Akhirnya! BI Buka Suara Soal Dolar Eksportir
Jakarta, CNBC Indonesia - Badan Pusat Statistik (BPS) mencatat bahwa neraca perdagangan Indonesia pada Desember mengalami surplus untuk ke-32 kali sejak 2021.
Selama 32 bulan beruntun, nilai ekspor menyentuh US$ 632,9 miliar atau sekitar Rp 9.540 triliun. BPS mencatat Indonesia membukukan surplus sejak Mei 2020 hingga November 2022. Sepanjang 2022, Indonesia sukses membukukan ekspor senilai US$ 291,98 miliar pada 2022.

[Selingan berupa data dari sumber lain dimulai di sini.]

(** ** Every operation *)
Inductive operation :=
| Update (now : Z) (fresh : nat -> string) (written : bool) (next : AccountDocument)
| Append (now : Z) (fresh : nat -> string) (written : bool) (rows : list StoredAccount)
| Retire (now : Z) (written : bool) (name : string)
| Rebind (now : Z) (fresh : nat -> string) (written : bool) (seen : AccountDocument)
    (moves : list (string * string))
| Spread (now : Z) (fresh : nat -> string) (written : bool) (seen : AccountDocument) (nodes : list string)
| Login (now : Z) (name : string) (s : AccountState) (why : string)
| Reopen.
Definition erase {A} (p : AccountPool * result PoolError A) : AccountPool * result PoolError unit :=
  (fst p, (fun _ => tt) <$> snd p).
Definition run (o : operation) (pool : AccountPool) : AccountPool * result PoolError unit :=
  match o with
  | Update now fresh written next => erase (update now fresh written next pool)
  | Append now fresh written rows => erase (append now fresh written rows pool)
  | Retire now written name => erase (retire_banned now written name pool)
  | Rebind now fresh written seen moves => erase (rebind_nodes now fresh written seen moves pool)
  | Spread now fresh written seen nodes => erase (spread_over now fresh written seen nodes pool)
  | Login now name s why => (record_login to_lowercase now name s why pool, Ok tt)
  | Reopen => match open to_lowercase (file pool) with
              | Ok pool => (pool, Ok tt) | Err e => (pool, Err e) | Panic => (pool, Panic) end
  end.
Inductive reachable_pool : AccountPool -> Prop :=
| Reach_open file pool : open to_lowercase file = Ok pool -> reachable_pool pool
| Reach_run o pool : reachable_pool pool -> reachable_pool (fst (run o pool)).

(** What is on disk is what is in memory, and it is valid. *)
Definition wf (pool : AccountPool) : Prop :=
  validate (document pool) = Ok tt /\ default default_document (file pool) = document pool.
Lemma store_wf written next pool : wf pool -> validate next = Ok tt -> wf (fst (store written next pool)).
Proof. intros Hw Hv. unfold store. by destruct written. Qed.
Lemma update_wf now fresh written next pool : wf pool -> wf (fst (update now fresh written next pool)).
Proof.
  intros Hw. unfold Accounts.update. cbv zeta. destruct (negb _); [done|].
  destruct (List.find _ _); [done|]. destruct (validate _) as [[]|e|] eqn:Hv; try done.
  pose proof (store_wf written (mkDocument (sat_add_u64 (revision (document pool)) 1)
    (imap (fun i a => restore_row (fresh i) (accounts (document pool)) a) (accounts next)) (Some now)) pool Hw) as Hs.
  destruct (store _ _ pool) as [pool' r]. apply Hs. by eapply validate_same_logins; [|exact Hv].
Qed.
Lemma update_first_logins p f l : (forall a, login (f a) = login a) ->
  map login (update_first p f l) = map login l.
Proof.
  intros Hf. induction l as [|a l IH]; [done|]. cbn [update_first]. destruct (p a); cbn [map]; [by rewrite Hf|].
  by rewrite IH.
Qed.
Lemma run_wf o pool : wf pool -> wf (fst (run o pool)).
Proof.
  intros Hw. destruct o as [now fresh written next|now fresh written rows|now written name
    |now fresh written seen moves|now fresh written seen nodes|now name s why|]; cbn [run fst erase].
  - by apply update_wf.
  - unfold Accounts.append. cbv zeta. case_bool_decide; [done|]. destruct (validate _) as [[]|e|] eqn:Hv; try done.
    match goal with |- context [store written ?d pool] =>
      pose proof (store_wf written d pool Hw) as Hs; destruct (store written d pool) end.
    apply Hs. by eapply validate_same_logins; [|exact Hv].
  - unfold retire_banned. destruct (List.find _ _); [|done]. destruct (_ || _); [done|]. cbv zeta.
    match goal with |- context [store written ?d pool] =>
      pose proof (store_wf written d pool Hw) as Hs; destruct (store written d pool) end.
    apply Hs. destruct Hw as [Hv _]. destruct pool as [[rev l upd] f h].
    apply (validate_same_logins l _ rev upd); [|exact Hv]. symmetry. by apply update_first_logins.
  - unfold Accounts.rebind_nodes. destruct moves; [done|]. destruct (rebind _ _) as [rows moved].
    match goal with |- context [update now fresh written ?d pool] =>
      pose proof (update_wf now fresh written d pool Hw) as Hs; by destruct (update now fresh written d pool) end.
  - unfold Accounts.spread_over. cbv zeta.
    match goal with |- context [update now fresh written ?d pool] =>
      pose proof (update_wf now fresh written d pool Hw) as Hs; by destruct (update now fresh written d pool) end.
  - done.
  - destruct Hw as [Hv Hf]. destruct (file pool) as [d|] eqn:Ef; cbn [open].
    + cbn in Hf. subst d. rewrite Hv. by split.
    + by split.
Qed.
Lemma reachable_pool_wf pool : reachable_pool pool -> wf pool.
Proof.
  induction 1 as [file pool Ho|o pool _ IH]; [|by apply run_wf].
  destruct file as [d|]; cbn [open] in Ho; [|injection Ho as <-; by split].
  destruct (validate d) as [[]| |] eqn:Hv; try done. by injection Ho as <-.
Qed.

(** An operation that is refused, or whose write fails, changes nothing. *)
Lemma store_error written next pool e : snd (store written next pool) = Err e -> fst (store written next pool) = pool.
Proof. unfold store. by destruct written. Qed.
Lemma update_error now fresh written next pool e :
  snd (update now fresh written next pool) = Err e -> fst (update now fresh written next pool) = pool.
Proof.
  unfold Accounts.update. cbv zeta. destruct (negb _); [done|]. destruct (List.find _ _); [done|].
  destruct (validate _); try done. match goal with |- context [store written ?d pool] =>
    pose proof (store_error written d pool) as Hs; destruct (store written d pool) as [pool' r] end.
  cbn [fst snd] in *. destruct r as [|e'|]; try done. intros _. by apply (Hs e').
Qed.
Lemma run_error o pool e : wf pool -> snd (run o pool) = Err e -> fst (run o pool) = pool.
Proof.
  intros Hw. destruct o as [now fresh written next|now fresh written rows|now written name
    |now fresh written seen moves|now fresh written seen nodes|now name s why|]; cbn [run fst snd erase].
  - pose proof (update_error now fresh written next pool) as Hu.
    destruct (update now fresh written next pool) as [p r]. cbn [fst snd] in *.
    destruct r as [|e'|]; try done. intros _. by apply (Hu e').
  - unfold Accounts.append. cbv zeta. case_bool_decide; [done|]. destruct (validate _); try done.
    match goal with |- context [store written ?d pool] =>
      pose proof (store_error written d pool) as Hs; destruct (store written d pool) as [p r] end.
    cbn [fst snd] in *. destruct r as [|e'|]; try done. intros _. by apply (Hs e').
  - unfold retire_banned. destruct (List.find _ _); [|done]. destruct (_ || _); [done|]. cbv zeta.
    match goal with |- context [store written ?d pool] =>
      pose proof (store_error written d pool) as Hs; destruct (store written d pool) as [p r] end.
    cbn [fst snd] in *. destruct r as [|e'|]; try done. intros _. by apply (Hs e').
  - unfold Accounts.rebind_nodes. destruct moves; [done|]. destruct (rebind _ _) as [rows moved].
    match goal with |- context [update now fresh written ?d pool] =>
      pose proof (update_error now fresh written d pool) as Hs; destruct (update now fresh written d pool) as [p' r] end.
    cbn [fst snd] in *. destruct r as [|e'|]; try done. intros _. by apply (Hs e').
  - unfold Accounts.spread_over. cbv zeta.
    match goal with |- context [update now fresh written ?d pool] =>
      pose proof (update_error now fresh written d pool) as Hs; destruct (update now fresh written d pool) as [p' r] end.
    cbn [fst snd] in *. destruct r as [|e'|]; try done. intros _. by apply (Hs e').
  - done.
  - destruct Hw as [Hv Hf]. destruct (file pool) as [d|]; cbn [open]; [|done].
    cbn in Hf. subst d. by rewrite Hv.
Qed.
Lemma key_inj d a b : validate d = Ok tt -> a ∈ accounts d -> b ∈ accounts d ->
  account_key a = account_key b -> a = b.
Proof.
  intros [_ Hn]%validate_spec Ha Hb Hk. apply list_elem_of_lookup in Ha as [i Hi], Hb as [j Hj].
  assert (i = j) as ->; [|congruence].
  apply (NoDup_lookup (map account_key (accounts d)) i j (account_key a)); [done| |].
  - by rewrite list_lookup_fmap, Hi.
  - by rewrite list_lookup_fmap, Hj, Hk.
Qed.
Lemma elem_of_resolve reference pool name secret :
  (name, secret) ∈ resolve reference pool -> exists a, a ∈ accounts (document pool) /\
    username a = name /\ password a = secret /\ enabled a = true /\
    match reference with
    | All p => purpose a = p
    | One p n => purpose a = p /\ eq_ignore_ascii_case (username a) n = true
    end.
Proof.
  unfold resolve. intros (a & [= -> ->] & Ha)%list_elem_of_fmap.
  apply list_elem_of_In, filter_In in Ha as [Ha Hp]. apply filter_In in Ha as [Ha He].
  exists a. split_and!; try done; [by apply list_elem_of_In|]. destruct reference as [p|p n].
  - by apply bool_decide_eq_true in Hp.
  - apply andb_true_iff in Hp as [Hp Hn]. by apply bool_decide_eq_true in Hp.
Qed.
Lemma elem_of_reserved p pool held : held ∈ reserved p pool <->
  exists b, b ∈ accounts (document pool) /\ purpose b = p /\ username b = held.
Proof.
  unfold reserved. rewrite elem_of_list_to_set, list_elem_of_fmap. split.
  - intros (b & -> & [Hb Hp%bool_decide_eq_true]%list_elem_of_In%filter_In). exists b. by rewrite list_elem_of_In.
  - intros (b & Hb & Hp & <-). exists b. split; [done|]. apply list_elem_of_In, filter_In.
    by rewrite <- list_elem_of_In, bool_decide_eq_true.
Qed.

(** C32: whatever the console, the registrar and the pool do to the accounts, and
    whichever of their writes fail: the names kept from the re-fetch pool are those
    of all the accounts filed under collection, enabled or not, and none of them is,
    under any spelling of its case, one that a reference to the accounts filed under
    re-fetching resolves to; a refused or failed operation changes nothing; and a
    restart finds the same accounts. What a collector's own reference names is not
    decided here. *)
Theorem purposes_share_no_account pool :
  reachable_pool pool ->
  (forall held, held ∈ reserved Watch pool <->
     exists b, b ∈ accounts (document pool) /\ purpose b = Watch /\ username b = held) /\
  (forall reference name secret held, match reference with All p | One p _ => p = Refetch end ->
     (name, secret) ∈ resolve reference pool -> held ∈ reserved Watch pool ->
     to_lowercase (trim name) <> to_lowercase (trim held)) /\
  (forall o e, snd (run o pool) = Err e -> fst (run o pool) = pool) /\
  exists pool', open to_lowercase (file pool) = Ok pool' /\ document pool' = document pool.
Proof.
  intros Hr. pose proof (reachable_pool_wf pool Hr) as Hw. split_and!.
  - intros held. apply elem_of_reserved.
  - intros reference name secret held Href (a & Ha & <- & _ & _ & Hp)%elem_of_resolve (b & Hb & Hpb & <-)%elem_of_reserved Hk.
    pose proof (key_inj _ a b (proj1 Hw) Ha Hb Hk). subst b. destruct reference; destruct_and?; congruence.
  - intros o e. by apply run_error.
  - destruct Hw as [Hv Hf]. destruct (file pool) as [d|]; cbn [open].
    + cbn in Hf. subst d. rewrite Hv. by eexists.
    + by eexists.
Qed.

(** ** The console's edits *)
(** What a save of the published row, edited, should store: the row with the
    edit, the password and the ban nobody was shown. *)
Definition kept (edit : StoredAccount -> StoredAccount) (a : StoredAccount) : StoredAccount :=
  let e := edit (published_account a) in
  mkAccount (id a) (trim (username e)) (password a) (purpose e) (note e) (enabled e) (node e)
    (if enabled e then None else banned_at a).
Lemma find_by_id (l : list StoredAccount) (a : StoredAccount) : NoDup (map id l) -> a ∈ l -> id a <> "" ->
  List.find (fun s => negb (String.eqb (id s) "") && String.eqb (id s) (id a)) l = Some a.
Proof.
  intros Hn Ha Hid. destruct (List.find _ l) as [b|] eqn:Hf.
  - apply List.find_some in Hf as [Hb [_ Heq%String.eqb_eq]%andb_true_iff]. apply list_elem_of_In in Hb.
    apply list_elem_of_lookup in Ha as [i Hi], Hb as [j Hj].
    assert (i = j) as ->; [|congruence]. apply (NoDup_lookup (map id l) i j (id a)); [done| |].
    + by rewrite list_lookup_fmap, Hi.
    + by rewrite list_lookup_fmap, Hj, <- Heq.
  - apply List.find_none with (x := a) in Hf; [|by apply list_elem_of_In].
    rewrite String.eqb_refl, andb_true_r in Hf. apply negb_false_iff, String.eqb_eq in Hf. done.
Qed.
Lemma restored_kept fresh (l : list StoredAccount) edit a :
  NoDup (map id l) -> a ∈ l -> id a <> "" -> password a <> "" ->
  id (edit (published_account a)) = id a -> password (edit (published_account a)) = REDACTED ->
  restore_row fresh l (edit (published_account a)) = kept edit a.
Proof.
  intros Hn Ha Hid Hpw Hei Hep. unfold restore_row, kept. cbv zeta.
  set (e := edit (published_account a)) in *. rewrite Hei, Hep, (find_by_id l a Hn Ha Hid).
  destruct (String.eqb_spec (id a) ""); [done|]. cbn. f_equal.
Qed.
Lemma imap_map_ext {A B} (f : nat -> A -> B) (g : A -> B) (l : list A) :
  (forall i a, a ∈ l -> f i a = g a) -> imap f l = map g l.
Proof.
  revert f. induction l as [|a l IH]; intros f H; [done|]. rewrite imap_cons. cbn [map]. f_equal.
  - apply H. left.
  - apply IH. intros i b Hb. apply H. by right.
Qed.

Ini adalah nilai ekspor tertinggi dalam sejarah. Ironisnya, cadangan devisa (cadev) justru menurun US$ 7,7 miliar pada tahun lalu, dibandingkan posisi US$ 144,91 miliar pada Desember 2021. Ternyata Bank Indonesia (BI) telah mencium kejanggalan ini sejak akhir tahun lalu.
Deputi Gubernur Seniot Destry Damayanti mengakui bahwa sejak awal Desember BI sudah terus juga koordinasi dengan pemerintah. Saat itu, BI merasa ada kekhawatiran karena kalau ekspor 2022 cukup tinggi yakni US$ 291 miliar dan surplus neraca perdagangannya mencapai US$ 55 miliar.
"Saat itu ada rasa kenapa ya dana itu gak masuk di perbankan kita. Ternyata ada periode di mana dolar lagi menguat semua negara itu membutuhkan dolar sehingga terjadi persaingan suku bunga antara negara. Bukan hanya antar bank tapi antar negara," ujarnya.
BI mempunyai tanggung jawab atas hal ini karena salah satu mandat BI adalah menjaga stabilitas nilai tukar dan salah satu syaratnya adalah dengan memiliki pasokan dolar yang mencukupi.
Menyikapi hal ini, BI membuat instrumen baru, yakni operasi moneter valas dengan menawarkan instrumen tenor 1 dan 3 bulan. Namun, instrumen ini akan terus diperluas ke depannya sejalan pengaturan DHE yang baru.
Bahkan, BI telah mengidentifikasi sebanyak 200 perusahaan yang memiliki devisa hasil ekspor (DHE) terbesar di Tanah Air.
"Hampir 200 perusahaan yang punya potensi hasil ekspor sumber daya alam cukup besar yang butuh tempat placement dana mereka," kata Destry.
Saat ini, pemerintah tengah merevisi PP 1/2019 guna memastikan DHE tersebut berkontribusi terhadap kesejahteraan rakyat. Perubahan ini dilakukan guna mengatur ulang lalu lintas DHE yang selama ini banyak diparkirkan di luar negeri.
Menko Perekonomian Airlangga Hartarto sempat mengungkapkan bahwa ternyata revisi PP tersebut merupakan hasil permintaan dari Bank Indonesia (BI). Pasalnya, saat ini BI ditugaskan untuk tidak hanya mencatat DHE, namun juga turut membawanya ke dalam negeri.
"Dan memang ada permintaan BI PP 1 nya terkait dengan devisa ini direvisi. Nah kami sedang mempersiapkan untuk itu," ungkap Airlangga kepada CNBC Indonesia, dikutip Rabu (18/10/2023).
Meski revisi belum selesai, BI mengungkapkan telah mengeluarkan aturan terbaru mengenai devisa hasil ekspor (DHE). Aturan ini akan berlaku pada Februari 2023.
Gubernur BI Perry Warjiyo menjelaskan pada 20 Desember, pihaknya telah mengeluarkan Peraturan Bank Indonesia tentang instrumen operasi moneter valas terbaru.
Peraturan yang dimaksud yakni Peraturan Bank Indonesia Nomor 24/18/PBI/2022 tentang Perubahan Kedua atas Peraturan Bank Indonesia Nomor 21/14/PBI/2019 tentang Devisa Hasil Ekspor dan Devisa Pembayaran Impor.
Instrumen operasi moneter valas tersebut berupa term deposit valas DHE mengacu pada mekanisme pasar, disertai pemberian insentif kepada bank dengan kewajiban untuk memberikan suku bunga yang kompetitif bagi nasabah eksportir.